Sin preparación como cocinero, con la única experiencia de haber atendido un negocio familiar de barbacoa, los primeros días en el Reno sólo se dedicó a mirar, a cuidarse, a medir, como se dice, el agua a los tamales.

“Yo estaba en área central, pero mi domicilio está aquí cerca, así que por comodidad lo agarré”

—¿Y qué se siente darle de comer a los malos?

—¿Y quiénes son los malos?

—Los que están adentro, ¿o no?

—Pues aquí adentro no son todos los que están, ni están todos los que son. ¿Quién es malo? Tú y yo podemos ser malos y no estamos aquí adentro, dice, para ridiculizar prejuicios ajenos.

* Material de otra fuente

(* ===== verification/RecoveryCoordinatorSystem.v ===== *)
(** * The recovery coordinator: theorems

    What every run of the coordinator and of the calls of [consumer] guarantees:
    topology before publisher and consumers, consumers for requested profiles only,
    one set per profile and generation, permanent failures routed as such down to
    the publisher, no deadlock between the locks, and a keep-alive that reaches the
    delay queues in use. *)

From S2P Require Import Prelude Transport Scheduler Publication Recovery Delivery ConnectionActor DelayTopology TopologyPlan ConsumerActor Config ConfigValid RecoveryCoordinator RecoveryCoordinatorInv.
Import Transport Publication Recovery DelayTopology TopologyPlan Config RecoveryCoordinator RecoveryCoordinatorInv.
Local Open Scope Z_scope.
Local Open Scope rabbit_scope.

Module RecoveryCoordinatorSystem.

Section Theorems.
Context (v : ValidatedConfig) (broker_name : string) (connection_key confirm_timeout : Z).

Abbreviation reach := (reach v broker_name connection_key confirm_timeout).
Abbreviation step := (step v broker_name connection_key confirm_timeout).
Abbreviation run := (run v broker_name connection_key confirm_timeout).

Lemma coordinator_run_reach es s s' : reach s -> run es s = Some s' -> reach s'.
Proof.
  revert s. induction es as [|e es IH]; intros s Hs; cbn; [by intros [= <-]|].
  destruct (step e s) as [s1|] eqn:E; [|done]. cbn. apply IH. by eapply reach_step.
Qed.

Mira hacia sus ayudantes, hacia Jorge, quien está a cargo de los frijoles y en un par de meses compurgará condena por robo, hacia su compañero, quien dice estar seguro de encontrar un buen trabajo, cuando salga, porque ya sabe trabajar en una cocina industrial, como de restaurante y podría poner su propia cocina económica. O más.

Neptuno observa hacia José Luis, dos veces asaltante; a Ignacio, defraudador, que en medio del jaleo de los guisados parecen hombres confiables afanándose por hacer lo que les toca lo mejor que pueden. De veras.

“Te vuelves de la cárcel”

Neptuno, cuyo nombre heredó de su padre, “de niño me molestaba, ahora, de alguna manera me da fuerza”, dice que trabajar en la cárcel, en la cocina del penal, le ha significado experiencias buenas, pero también malas.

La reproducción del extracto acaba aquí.